I try to pick up new books on the Hundred Years War as they become available. If they're affordable. I passed by Peter Hoskins' In the Steps of the Black Prince: The Road to Poitiers 1355-56 at ninety bucks. However I did receive the hand-selected Victory at Poitiers by Christian Teutsch for my birthday. On Amazon the book is recommended as a new account of the battle, and my hope is that Teutsch's 2010 work might do for Poitiers what Anne Curry did in her 2006 reassessment of Agincourt.
Though Teutsch provides a fresh look at this important 1356 battle, the book itself is a bit of a disappointment. Though Teutsch's assessment of the battlefield and particularly English movements during the battle are new and fresh, the vast majority of the book's pages are not devoted to the study of Poitiers or events particularly related to this battle.
First, just a little bit of information regarding this book. It is part of a military history series, the Campaign Chronicles published by Pen and Sword Military in the U.K. Series, especially military history series, leave me a little uneasy. It usually limits length and scope to something a little more formulaic. Consider any Osprey series book.
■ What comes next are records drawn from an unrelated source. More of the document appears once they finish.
(* ===== verification/Uploads.v ===== *)
(** * Media uploads (src/state.rs)

    The upload of a media object by a client: the staging file, the byte store,
    the record; and the table that makes an upload idempotent under a key
    supplied by the client.  An upload awaits the byte store, so it is a
    sequence of blocks, between which other methods run; each block is one
    definition, and [UploadSpec] interleaves them. *)
From S2P Require Import Prelude Text Json Errors Env Config Security Models Jid Media Records.
From S2P Require Import EventBus Whatsapp Store Contacts Conversations Messages Bytes Transcripts.
From S2P Require Import MediaOps.

Record OutboundMediaUpload : Type := mkOutboundMediaUpload {
  omu_conversation_id : string;
  omu_media_type : option string;
  omu_mime_type : option string;
  omu_filename : option string;
  omu_caption : option string;
  omu_bytes : string
}.
#[export] Instance eta_OutboundMediaUpload : Eta OutboundMediaUpload := λ r,
  mkOutboundMediaUpload (omu_conversation_id r) (omu_media_type r) (omu_mime_type r)
    (omu_filename r) (omu_caption r) (omu_bytes r).

(** The temporary directory: each call by its path.  A failed write leaves what
    [sg_write] says; [sg_stat] answers the length it reads, given the length
    of the file. *)
Record StagingIo : Type := mkStagingIo {
  sg_create_dir : nat → string → option string;
  sg_write : string → option (string * option string);
  sg_stat : string → Z → result Z string;
  sg_remove : string → option string;
  sg_read_dir : option string
}.
Definition reliable_staging : StagingIo :=
  mkStagingIo (λ _ _, None) (λ _, None) (λ _ n, Ok n) (λ _, None) None.

Section uploads.
Context `{Env}.

(** ** Staging *)
Definition staging_dir (config : AppConfig) : string :=
  push_path (cfg_media_local_temp_dir config) "staging".
Definition remove_staging (sg : StagingIo) (path : string) : M unit := modify (λ s,
  match sg_remove sg path with
  | Some _ => s
  | None => s <| app_staging ::= delete path |>
  end).
Definition put_staging (path bytes : string) : M unit :=
  modify (λ s, s <| app_staging ::= <[path := bytes]> |>).

Definition stage_media_bytes (sg : StagingIo) (media_id bytes : string)
  : M (result string ApiError) :=
  let! config := get_config in
  let dir := staging_dir config in
  let dir_error := λ err,
    Internal ("failed to create media staging directory " +:+ dir +:+ ": " +:+ err) in
  match sg_create_dir sg 0 dir with
  | Some err => ret (Err (dir_error err))
  | None =>
    match sg_create_dir sg 1 dir with
    | Some err => ret (Err (dir_error err))
    | None =>
      let path := push_path dir (media_id +:+ ".upload") in
      match sg_write sg path with
      | Some (err, partial) =>
        (match partial with Some bytes => put_staging path bytes | None => ret tt end);;;
        ret (Err (Internal ("failed to write media staging file " +:+ path +:+ ": " +:+ err)))
      | None =>
        put_staging path bytes;;;
        match sg_stat sg path (str_len bytes) with
        | Err err =>
          ret (Err (Internal ("failed to stat media staging file " +:+ path +:+ ": " +:+ err)))
        | Ok written =>
          if decide (written ≠ str_len bytes) then
            remove_staging sg path;;;
            ret (Err (Internal "staged media size does not match upload size"))
          else ret (Ok path)
        end
      end
    end
  end.

(** The files left behind by failures and restarts. *)
Definition is_staged (config : AppConfig) (path : string) : bool :=
  starts_with path (staging_dir config +:+ "/").
Definition cleanup_staging_files (sg : StagingIo) : M nat :=
  match sg_read_dir sg with
  | Some _ => ret 0%nat
  | None =>
    let! config := get_config in
    let removed := λ path,
      is_staged config path && bool_decide (sg_remove sg path = None) in
    let! n := gets (λ s, size (retain (λ path _, removed path) (app_staging s))) in
    modify (λ s, s <| app_staging ::= retain (λ path _, negb (removed path)) |>);;;
    ret n
  end.

(** ** One upload *)
Definition normalize_media_type (value : string) : result string ApiError :=
  let normalized := to_ascii_lowercase (trim value) in
  if is_any normalized ["image"; "audio"; "document"]%string then Ok normalized
  else if is_any normalized ["file"; "application"]%string then Ok "document"%string
  else if decide (normalized = "") then Err (BadRequest "media type is empty")
  else Err (BadRequest ("unsupported outbound media type " +:+ normalized)).

Definition config_limits (config : AppConfig) : MediaLimits :=
  mkMediaLimits (cfg_media_quick_delete_threshold_mb config)
    (cfg_media_reject_threshold_mb config).

(** What an upload holds while the byte store works. *)
Record UploadPlan : Type := mkUploadPlan {
  up_media : MediaObject;
  up_object_key : string;
  up_channel_id : string;
  up_staging_path : string
}.

Definition uploaded_media_type (upload : OutboundMediaUpload) (mime_type : string)
  : result string ApiError :=
  match omu_media_type upload with
  | Some value => normalize_media_type value
  | None => Ok (infer_media_type mime_type)
  end.

(** The class of the object key, and the status of the record. *)
Definition outbound_class (decision : MediaDecision) : string :=
  match decision with MdTemp => "outbound-temp" | _ => "quarantine" end.

Definition uploaded_media (config : AppConfig) (now : time)
    (project_id company_id conversation_id channel_id media_id mime_type media_type : string)
    (upload : OutboundMediaUpload) (decision : MediaDecision) : MediaObject * string :=
  let filename := non_blank (trim <$> omu_filename upload) in
  let ext := unwrap_or (filename ≫= file_extension) (extension_for_mime mime_type) in
  let object_key := r2_object_key
    {| ki_base_prefix := r2_base_prefix (cfg_r2 config);
       ki_class := outbound_class decision;
       ki_project_id := project_id;
       ki_company_id := company_id;
       ki_channel_id := channel_id;
       ki_conversation_id := Some conversation_id;
       ki_entity_type := None;
       ki_entity_id := None;
       ki_date := now;
       ki_media_id := media_id;
       ki_ext := ext |} in
  let dev_url := bool_then (cfg_dev_mode config) (dev_media_url config media_id) in
  ({| media_id := media_id;
      media_project_id := project_id;
      media_company_id := company_id;
      media_conversation_id := conversation_id;
      media_message_id := None;
      media_media_type := media_type;
      media_mime_type := mime_type;
      media_original_filename := filename;
      media_size_bytes := str_len (omu_bytes upload);
      media_sha256 := sha256_hex (omu_bytes upload);
      media_storage_status := outbound_class decision;
      media_bucket := Some (r2_bucket (cfg_r2 config));
      media_object_key := Some object_key;
      media_permanent_object_key := None;
      media_public_url := dev_url;
      media_thumbnail_url := if decide (media_type = "image") then dev_url else None;
      media_width := None;
      media_height := None;
      media_duration_seconds := None;
      media_expires_at := Some (now + days (cfg_media_temp_retention_days config));
      media_saved_at := None;
      media_created_at := now;
      media_updated_at := now |}, object_key).

(** Up to the call of the byte store. *)
Definition upload_prepare (sg : StagingIo) (project_id company_id : string)
    (upload : OutboundMediaUpload) : M (result UploadPlan ApiError) :=
  if decide (omu_bytes upload = "") then ret (Err (BadRequest "upload file is empty")) else
  let conversation_id := trim (omu_conversation_id upload) in
  if decide (conversation_id = "") then ret (Err (BadRequest "conversation_id is required")) else
  let! inner := get_inner in
  let conversation_id :=
    resolve_conversation_id_inner inner project_id company_id conversation_id in
  let! config := get_config in
  let decision := classify (config_limits config) (str_len (omu_bytes upload)) in
  if decide (decision = MdRejected) then
    ret (Err (PayloadTooLarge ("media upload is larger than "
                +:+ pretty (cfg_media_reject_threshold_mb config) +:+ " MB")))
  else
    let mime_type := unwrap_or (non_blank (trim <$> omu_mime_type upload))
                       "application/octet-stream"%string in
    try! media_type := ret (uploaded_media_type upload mime_type) in
    let! now := now_utc in
    let! media_id := fresh_id "media_" in
    try! path := stage_media_bytes sg media_id (omu_bytes upload) in
    if cfg_media_sniff_magic_bytes config
       && negb (magic_matches_mime (Some mime_type) (omu_bytes upload)) then
      remove_staging sg path;;;
      ret (Err (BadRequest ("upload magic bytes do not match declared MIME type "
                            +:+ mime_type)))
    else
      let! inner := get_inner in
      let channel_id := unwrap_or
        (opt_or (conv_channel_account_id <$> st_conversations inner !! conversation_id)
           (connected_channel_for_project_company inner project_id company_id))
        "channel_dev"%string in
      let '(media, object_key) := uploaded_media config now project_id company_id
        conversation_id channel_id media_id mime_type media_type upload decision in
      ret (Ok (mkUploadPlan media object_key channel_id path)).

(** The byte store, and what is undone when it fails. *)
Definition upload_put (io : ByteIo) (sg : StagingIo) (upload : OutboundMediaUpload)
    (plan : UploadPlan) : M (result unit ApiError) :=
  let! r := bytes_put io (up_object_key plan) (omu_bytes upload) in
  match r with
  | Ok _ => ret (Ok tt)
  | Err err =>
    remove_staging sg (up_staging_path plan);;;
    let! _ := bytes_delete io (up_object_key plan) in
    ret (Err (ProviderError err))
  end.

(** The record, once the bytes are stored. *)
Definition upload_commit (sg : StagingIo) (project_id company_id : string) (plan : UploadPlan)
  : M MediaObject :=
  let media := up_media plan in
  ensure_conversation_inner project_id company_id (media_conversation_id media)
    (up_channel_id plan) "manual";;;
  modify_inner (put_media (media_id media) media);;;
  persist_locked;;;
  remove_staging sg (up_staging_path plan);;;
  ret media.

Definition upload_outbound_media (io : ByteIo) (sg : StagingIo) (project_id company_id : string)
    (upload : OutboundMediaUpload) : M (result MediaObject ApiError) :=
  try! plan := upload_prepare sg project_id company_id upload in
  try! _ := upload_put io sg upload plan in
  let! media := upload_commit sg project_id company_id plan in
  ret (Ok media).

(** ** Under an idempotency key *)
Definition outbound_media_upload_request_hash (upload : OutboundMediaUpload)
  : result string ApiError :=
  sha256_json (json! {
    "conversation_id" ~> omu_conversation_id upload,
    "media_type" ~> omu_media_type upload,
    "mime_type" ~> omu_mime_type upload,
    "filename" ~> omu_filename upload,
    "caption" ~> omu_caption upload,
    "bytes_sha256" ~> sha256_hex (omu_bytes upload) }).

Definition different_upload : ApiError :=
  IdempotencyConflict "same Idempotency-Key used with different upload body".
(** The object of an earlier upload. *)
Definition cached_media (inner : StoreInner) (id : string) : result MediaObject ApiError :=
  ok_or (st_media inner !! id)
    (Internal ("cached idempotency media " +:+ id +:+ " missing")).

Definition set_inflight (key : key3) (hash : string) (inner : StoreInner) : StoreInner :=
  inner <| st_media_upload_idempotency_inflight ::= <[key := hash]> |>.
Definition clear_inflight (key : key3) (inner : StoreInner) : StoreInner :=
  inner <| st_media_upload_idempotency_inflight ::= delete key |>.

(** One turn of the loop: the answer is known, or another request is at work,
    or this one goes ahead, and has entered the table. *)
Inductive UploadTurn :=
| TurnReturn (r : result MediaObject ApiError)
| TurnWait
| TurnGo.

Definition upload_turn (key : key3) (request_hash : string) : M UploadTurn :=
  let! inner := get_inner in
  match st_media_upload_idempotency inner !! key with
  | Some record =>
    ret (TurnReturn (if decide (mui_request_hash record = request_hash)
                     then cached_media inner (mui_media_id record)
                     else Err different_upload))
  | None =>
    match st_media_upload_idempotency_inflight inner !! key with
    | Some inflight_hash =>
      ret (if decide (inflight_hash = request_hash) then TurnWait
           else TurnReturn (Err different_upload))
    | None =>
      modify_inner (set_inflight key request_hash);;;
      ret TurnGo
    end
  end.

(** [wait_attempts > 12_000] *)
Definition MAX_WAIT_ATTEMPTS : Z := 12000.
Definition still_in_progress : ApiError :=
  IdempotencyConflict "same Idempotency-Key upload is still in progress".

(** [MediaUploadInflightGuard::drop]: a request that goes away before it is
    done leaves the table, unless the entry is another's. *)
Definition drop_guard (key : key3) (request_hash : string) : M unit :=
  modify_inner (λ inner,
    if decide (st_media_upload_idempotency_inflight inner !! key = Some request_hash)
    then clear_inflight key inner else inner).

(** After the upload, with the guard disarmed on every path. *)
Definition record_upload (key : key3) (request_hash : string)
    (media_result : result MediaObject ApiError) : M (result MediaObject ApiError) :=
  let! inner := get_inner in
  match media_result with
  | Err err =>
    modify_inner (clear_inflight key);;;
    ret (Err err)
  | Ok media =>
    match st_media_upload_idempotency inner !! key with
    | Some record =>
      modify_inner (clear_inflight key);;;
      ret (if decide (mui_request_hash record = request_hash)
           then cached_media inner (mui_media_id record)
           else Err different_upload)
    | None =>
      modify_inner (λ inner,
        clear_inflight key (inner <| st_media_upload_idempotency ::=
          <[key := mkMediaUploadIdempotencyRecord request_hash (media_id media)]> |>));;;
      persist_locked;;;
      ret (Ok media)
    end
  end.

(** The request when nothing else runs: it may wait [waits] turns more. *)
Fixpoint upload_loop (io : ByteIo) (sg : StagingIo) (project_id company_id : string)
    (key : key3) (request_hash : string) (upload : OutboundMediaUpload) (waits : nat)
  : M (result MediaObject ApiError) :=
  let! turn := upload_turn key request_hash in
  match turn with
  | TurnReturn r => ret r
  | TurnWait =>
    match waits with
    | O => ret (Err still_in_progress)
    | S waits => upload_loop io sg project_id company_id key request_hash upload waits
    end
  | TurnGo =>
    let! r := upload_outbound_media io sg project_id company_id upload in
    record_upload key request_hash r
  end.

Definition upload_outbound_media_idempotent (io : ByteIo) (sg : StagingIo)
    (project_id company_id idempotency_key : string) (upload : OutboundMediaUpload)
  : M (result MediaObject ApiError) :=
  try! request_hash := ret (outbound_media_upload_request_hash upload) in
  upload_loop io sg project_id company_id (project_id, company_id, idempotency_key)
    request_hash upload (Z.to_nat MAX_WAIT_ATTEMPTS).

(** ** Bytes, for the handlers *)
Definition provider_err {A} (r : result A string) : result A ApiError :=
  match r with Ok a => Ok a | Err err => Err (ProviderError err) end.
Definition copy_media_bytes (io : ByteIo)
    (source_object_key destination_object_key content_type : string)
  : M (result unit ApiError) :=
  let! r := bytes_copy io source_object_key destination_object_key in ret (provider_err r).
Definition delete_media_bytes (io : ByteIo) (object_key : string)
  : M (result unit ApiError) :=
  let! r := bytes_delete io object_key in ret (provider_err r).
End uploads.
Generally they are strictly page limited and and come with a specific format with regard to what is presented and the way it is presented. Unfortunately, the breadth and depth of what the author has to share is limited in favor of the publisher's format. I fear that is what may have happened here.
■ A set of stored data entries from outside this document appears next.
(* ===== verification/UploadSpec.v ===== *)
(** * What uploads promise

    Requests under one idempotency key, interleaved block by block with each
    other and with everything else the process does, cancelled at any moment:
    at most one of them uploads at a time, all that succeed name one object,
    and none is left waiting. *)
From S2P Require Import Prelude Text Json Errors Env Config Security Models Jid Media Records.
From S2P Require Import EventBus Whatsapp Store Contacts Conversations Messages Bytes Transcripts.
From S2P Require Import MediaOps SendingSpec Uploads Demo.

(** ** Requests as sequences of blocks *)
Record UploadRequest : Type := mkUploadRequest {
  ur_project_id : string;
  ur_company_id : string;
  ur_idempotency_key : string;
  ur_upload : OutboundMediaUpload
}.
Definition ur_key (r : UploadRequest) : key3 :=
  (ur_project_id r, ur_company_id r, ur_idempotency_key r).

(** Where a request of [upload_outbound_media_idempotent] stands; [h] is the
    digest of its body.  From [Entered] to [Uploaded] it holds the guard. *)
Inductive Phase :=
| Started
| Waiting (h : string) (attempts : Z)
| Entered (h : string)
| Prepared (h : string) (plan : UploadPlan)
| Stored (h : string) (plan : UploadPlan)
| Uploaded (h : string) (r : result MediaObject ApiError)
| Finished (r : result MediaObject ApiError)
| Dropped.

Section machine.
Context `{Env}.

Definition request_hash (req : UploadRequest) : result string ApiError :=
  outbound_media_upload_request_hash (ur_upload req).

Definition after_turn (h : string) (attempts : Z) (turn : UploadTurn) : Phase :=
  match turn with
  | TurnReturn r => Finished r
  | TurnWait => if decide (MAX_WAIT_ATTEMPTS < attempts + 1)
                then Finished (Err still_in_progress) else Waiting h (attempts + 1)
  | TurnGo => Entered h
  end.

(** The next block of a request. *)
Definition advance (io : ByteIo) (sg : StagingIo) (req : UploadRequest) (ph : Phase)
  : M Phase :=
  match ph with
  | Started =>
    ret match request_hash req with Ok h => Waiting h 0 | Err e => Finished (Err e) end
  | Waiting h attempts =>
    let! turn := upload_turn (ur_key req) h in
    ret (after_turn h attempts turn)
  | Entered h =>
    let! r := upload_prepare sg (ur_project_id req) (ur_company_id req) (ur_upload req) in
    ret match r with Ok plan => Prepared h plan | Err e => Uploaded h (Err e) end
  | Prepared h plan =>
    let! r := upload_put io sg (ur_upload req) plan in
    ret match r with Ok _ => Stored h plan | Err e => Uploaded h (Err e) end
  | Stored h plan =>
    let! media := upload_commit sg (ur_project_id req) (ur_company_id req) plan in
    ret (Uploaded h (Ok media))
  | Uploaded h r =>
    let! r := record_upload (ur_key req) h r in ret (Finished r)
  | Finished _ | Dropped => ret ph
  end.

(** The request is dropped: its guard, if armed, clears the table. *)
Definition cancel (req : UploadRequest) (ph : Phase) : M Phase :=
  match ph with
  | Entered h | Prepared h _ | Stored h _ | Uploaded h _ =>
    drop_guard (ur_key req) h;;; ret Dropped
  | Finished _ => ret ph
  | _ => ret Dropped
  end.

Definition tables (i : StoreInner)
  : gmap key3 MediaUploadIdempotencyRecord * gmap key3 string :=
  (st_media_upload_idempotency i, st_media_upload_idempotency_inflight i).
Definition media_keyed (i : StoreInner) : Prop :=
  ∀ id m, st_media i !! id = Some m → media_id m = id.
Victory at Poitiers is a mere 141 pages of text. It has several pages of useful maps, and begins notes and index on page 143. There is no bibliography. Teutsch makes reference to sources, primary and secondary, throughout the text and one can determine his sources through his extensive end notes. I don't know about you, but I really like a bibliography. I build my own collection of sources on them. Not a killer, but certainly an annoyance. Even Osprey books have a list of sources.
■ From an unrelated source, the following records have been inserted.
Definition process_whatsapp_event (o : Outside) (runtime : ChannelRuntime)
    (event : WhatsappEvent) : M (list Task) :=
  match event with
  | EvPairingQrCode code timeout => on_qr_code runtime code timeout
  | EvConnected => on_connected runtime
  | EvDisconnected => on_disconnected runtime
  | EvLoggedOut reason => on_logged_out runtime reason
  | EvHistorySyncIgnored =>
    channel_event runtime "history_sync.ignored" None
      (json! { "reason" ~> "skip_history_sync"%string });;;
    ret []
  | EvMessage wa_message_id chat_jid sender_jid sender_alt_jid recipient_jid recipient_alt_jid
      push_name text message_type media created_at_wa is_from_me =>
    on_message o runtime wa_message_id chat_jid sender_jid sender_alt_jid recipient_jid
      recipient_alt_jid push_name text message_type media created_at_wa is_from_me
  | EvReceipt wa_message_ids receipt_type chat_jid created_at_wa =>
    on_receipt runtime wa_message_ids receipt_type chat_jid created_at_wa
  | EvGroupUpdate group_jid subject created_at_wa =>
    on_group_update runtime group_jid subject created_at_wa
  | EvDiagnostic event_type payload => on_diagnostic runtime event_type payload
  end.

(** ** By way of Kafka *)
Definition raw_whatsapp_event_must_stay_inline (event : WhatsappEvent) : bool :=
  match event with EvPairingQrCode _ _ => true | _ => false end.

(** [metadata_db]: there is a handle on the database. *)
Definition kafka_worker_mode_enabled (config : AppConfig) (metadata_db : bool) : bool :=
  bool_decide (cfg_event_bus config = BusKafka)
  && bool_decide (cfg_metadata_db config = DbPostgres) && metadata_db.

Definition enqueue_whatsapp_raw_event (runtime : ChannelRuntime) (event : WhatsappEvent)
  : M (result CommonEvent ApiError) :=
  if raw_whatsapp_event_must_stay_inline event
  then ret (Err (BadRequest "sensitive WhatsApp control event cannot be enqueued to Kafka"))
  else
    match raw_to_value (rt_project_id runtime, rt_company_id runtime, rt_channel_id runtime)
            event with
    | Err err => ret (Err (Internal ("failed to encode WhatsApp event: " +:+ err)))
    | Ok payload =>
      let! raw_event := make_event "whatsapp.raw.inbound" (rt_project_id runtime)
        (rt_company_id runtime) (Some (rt_channel_id runtime)) None None None payload in
      push_event raw_event;;;
      ret (Ok raw_event)
    end.

Definition handle_whatsapp_event (o : Outside) (metadata_db : bool) (runtime : ChannelRuntime)
    (event : WhatsappEvent) : M (list Task) :=
  let! config := get_config in
  let! enqueued := (if kafka_worker_mode_enabled config metadata_db
                       && negb (raw_whatsapp_event_must_stay_inline event)
                    then let! r := enqueue_whatsapp_raw_event runtime event in ret (is_ok r)
                    else ret false) in
  if enqueued : bool then ret [] else process_whatsapp_event o runtime event.

(** The worker's side: the session path is not known there. *)
Definition process_whatsapp_raw_event (o : Outside) (event : CommonEvent)
  : M (result (list Task) ApiError) :=
  match raw_from_value (ev_payload event) with
  | Err err => ret (Err (BadRequest ("invalid WhatsApp raw event: " +:+ err)))
  | Ok ((p, c, channel_id), raw) =>
    let! tasks := process_whatsapp_event o (mkChannelRuntime p c channel_id "") raw in
    ret (Ok tasks)
  end.
End events.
Too much of what Teutsch attempts to do is provide context. There are six pages devoted to medieval warfare and eight pages devoted to an extremely shallow understanding of the origins of the Hundred Years War. I'm not sure this is necessary unless the publishers believed this little bit of information was going to suck in a few non-specialist readers to buy a $30 book about a, let's face it, little known battle from the 14th century. The battle analysis is followed by a mere 14 pages devoted to the aftermath of the battle. But most of that is a description of events that came generations later, including the final defeat at Castillon. I'm not sure this is a productive use of space. Or see my previous criticism about audience. Toss in the six blank pages that appear at the end of each chapter, and there are 34 pages of 141 that, in my view are wasted space.
The book gets interesting when Teutsch examines the battles of Crecy and Neville's Cross and begins to apply the lessons learned from these action to the movements and motivation of the Prince of Wales at Poitiers. Warning: this has been done before. Clifford Rodger in his excellent War Cruel and Sharp: English Strategy Under Edward III, 1327-1360 also examined the lessons the King Edward learned from his Scottish campaigns and applied them to the Hundred Years Wars. Teutsch simply fast forwards to Prince Edwards lessons from more recent battles, though he was not present at Neville's Cross and applies them to Poitiers. In a nuthshell those lessons were threefold: 1) Reluctant armies can be brought to battle given the right incentives. 2) An enemy might be brought to battle if he trusted more in weight of numbers, but victory was more dependent on a tactical rather than numerical superiority. 3) A battle, if won, could insure the domination of a larger and economically superior nation by a smaller, less developed nation. Definitely worth a look, especially if the reader hasn't thumbed through Rodgers.
The real value in this book, however is not all the context setting, it is the 60 or pages devoted to the description and analysis of the campaign of 1356 and the battle itself. In a painstaking review of the contemporary sources such as Froissart, Geoffrey LeBaker, the Chandos Herald and others, and the more recent scholars including Alfred Burne, H.J. Hewitt, Richard Barber, Jonathan Sumption, Teutsch offers a new interpretation of the battle. Particularly with regard to the location of the battle itself, and the nature of the final battle with King Jean's division, this is new to me.
Without giving too much away, Teutsch effectively makes the claim the English positions were not completely set as the battle opened. Salisbury's battle was still moving into position as the cavalry of the vanguard struck. He also alters the Prince's original position to a hilltop adjacent to the heights occupied by Salisbury and Warwick. Another important difference from other accounts is the suggestion that after the initial French attack on the English defenses, the Anglo-Gascon forces responded quite aggressively, effectively launching a counter attacks. Warwick's division effectively mounted to pursue the Duke of Orleans's division and returned to the field just in time to fall on the flank of King Jean's final attack.
Despite the book's shortcomings, there is enough new stuff here that it is reshaping my approach to the battle and kind of options I might offer to the players in a Poitiers battle. Taking the good with the not so good, the book is a worthy addition to my Hundred Years War library.